Folk tale
- Name: The Twelve Idle Servants
- Aarne–Thompson grouping: ATU 1950
- Country: Germany
- Published in: Grimms' Fairy Tales

= The Twelve Idle Servants =

"The Twelve Idle Servants" (German: Die zwölf faulen Knechte) is a fairy tale by The Brothers Grimm, published in Kinder- und Hausmärchen as KHM151a.

==Plot==

The plot concerns twelve lazy servants who don't feel like working and instead boast about how lazy they are. Each one tells his story. The first one says he only takes care of himself and just eats, drinks and gets up late. The second goes so far that he ignores the fact that he has to take care of his master's horse, by simply claiming the animal has already eaten. The third servant once went to sleep in the sun and kept dreaming despite the fact that heavy rain suddenly came down and made a hole in his skull. The fourth servant claims he never starts quickly and always asks others to help him out. The fifth one only works one cart load a day.

The sixth servant boasts that he never changes clothes for three weeks and has no buckles on his shoes. He counts the stairs so that he knows when to take a rest. The seventh servant claims that he crawls, rather than walks, and that four men are needed to get him into motion. Once he fell asleep and had to be carried home, because he didn't wake up. The eighth servant doesn't lift his feet whenever he sees a rock on the road, but just lies down in front of it. When it rains he just keeps lying there until he is dry again. The ninth servant once nearly died from thirst because he was too lazy to reach for a loaf of bread in his vicinity. Even a jug with water was too heavy to lift, so he preferred to stay thirsty.

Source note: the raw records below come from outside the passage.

Definition demo_receiver : Connection := demo_ordered_conn.
Lemma demo_in_step e : Crypto.tx_key e = Crypto.rx_key e -> Crypto.rekey_pending e = false ->
  Crypto.tx_nonce_counter e = 0 -> Crypto.replay e = Replay.reset -> Crypto.in_step e e.
Proof.
  intros H1 H2 H3 H4. unfold Crypto.in_step, Crypto.expected_nonce. rewrite H3, H4. split_and!; try done.
  apply Replay.inv_reset.
Qed.
Lemma demo_sequences i q : 0 <= i < 4 -> q ∈ queue demo_queued i -> is_u16 (Channel.q_sequence q).
Proof.
  intros Hi. assert (i = 0 \/ i = 1 \/ i = 2 \/ i = 3) as [->|[->|[->| ->]]] by lia; intros Hq%list_elem_of_In.
  - change (queue demo_queued 0) with [Channel.mkQueued [7; 8] 0 0 0 true] in Hq.
    destruct Hq as [<-|Hq]; [by vm_compute|destruct Hq].
  - by change (queue demo_queued 1) with (@nil Channel.QueuedMessage) in Hq.
  - by change (queue demo_queued 2) with (@nil Channel.QueuedMessage) in Hq.
  - by change (queue demo_queued 3) with (@nil Channel.QueuedMessage) in Hq.
Qed.
Lemma client_messages_reach_server_witness :
  exists cc' dc' pkts sc' ds' ms sent lost,
    client_send_pending (H := Crypto.xor_aead) 7 3 demo_sender Double.d0 = Some (cc', pkts) /\
    cdata cc' = Some dc' /\
    receive_all (fun c pkt => server_packet (H := Crypto.xor_aead) (fun k m => k) c 7 Double.d0 pkt) pkts
      demo_receiver = Some sc' /\
    cdata sc' = Some ds' /\ Crypto.in_step (key_epoch cc') (key_epoch sc') /\
    (forall i, 0 <= i < 4 -> queue demo_queued i = of_channel i ms ++ queue dc' i) /\
    sent ++ lost = ms /\ zlen lost <= 1 /\
    (exists cx, apply_frames (frame_of demo_queued <$> sent) (demo_receiver, demo_ordered) = Some (cx, ds')) /\
    ((forall i, is_reliable (kind demo_queued i) = false) ->
       delivered ds' = take 256 (delivered demo_ordered ++ (as_delivered <$> sent))).
Proof.
  apply (client_messages_reach_server (H := Crypto.xor_aead) (fun k m => k) 7 3 demo_sender demo_queued
    demo_receiver demo_ordered Double.d0 Double.d0).
  - by vm_compute.
  - exact demo_sender_wf.
  - reflexivity.
  - exact demo_ordered_conn_wf.
  - reflexivity.
  - by vm_compute.
  - by apply demo_in_step.
  - by vm_compute.
  - exact demo_sequences.
Defined.

(** Both sides after the first packet from the server. *)
Definition demo_second : Crypto.KeyEpoch :=
  Crypto.set_replay (Crypto.count_tx Crypto.epoch_zero 14) (Replay.advance Replay.reset 0).
Lemma demo_second_in_step : Crypto.in_step demo_second demo_second.
Proof.
  unfold Crypto.in_step. split; [done|]. split; [done|]. split; [done|]. split; [done|]. split; [by vm_compute|].
  split; [|by vm_compute]. apply (Replay.inv_advance Replay.reset []); [apply Replay.inv_reset|by vm_compute..].
Qed.
Lemma server_messages_reach_client_witness :
  exists sc' ds' pkts cc' dc' ms sent lost,
    server_send_pending (H := Crypto.xor_aead) (fun k m => k) 7 (set_key_epoch demo_sender demo_second) Double.d0
    = Some (sc', pkts) /\
    cdata sc' = Some ds' /\
    receive_all (fun c pkt => client_packet (H := Crypto.xor_aead) c 7 Double.d0 pkt) pkts
      (set_key_epoch demo_receiver demo_second) = Some cc' /\
    cdata cc' = Some dc' /\ Crypto.in_step (key_epoch sc') (key_epoch cc') /\
    (forall i, 0 <= i < 4 -> queue demo_queued i = of_channel i ms ++ queue ds' i) /\
    sent ++ lost = ms /\ zlen lost <= 1 /\
    (exists cx, apply_frames (frame_of demo_queued <$> sent)
       (set_key_epoch demo_receiver demo_second, demo_ordered) = Some (cx, dc')) /\
    ((forall i, is_reliable (kind demo_queued i) = false) ->
       delivered dc' = take 256 (delivered demo_ordered ++ (as_delivered <$> sent))).
Proof.
  apply (server_messages_reach_client (H := Crypto.xor_aead) (fun k m => k) 7 (set_key_epoch demo_sender demo_second)
    demo_queued (set_key_epoch demo_receiver demo_second) demo_ordered Double.d0 Double.d0).
  - by vm_compute.
  - exact demo_sender_wf.
  - reflexivity.
  - exact demo_ordered_conn_wf.
  - reflexivity.
  - by vm_compute.
  - exact demo_second_in_step.
  - by vm_compute.
  - by vm_compute.
  - by vm_compute.
  - exact demo_sequences.
Defined.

The tenth servant has a severed leg, because he was resting on the roadside when a vehicle ran over his legs. He hadn't heard it coming, because bugs were crawling through his mouth, nose and ears. The eleventh servant resigned from his job because he had to carry heavy books and his masters' clothes, which were already infested with moths because he never touched them. The twelfth servant once traveled by cart, but fell asleep during his trip, after which robbers stole everything without him doing anything about it.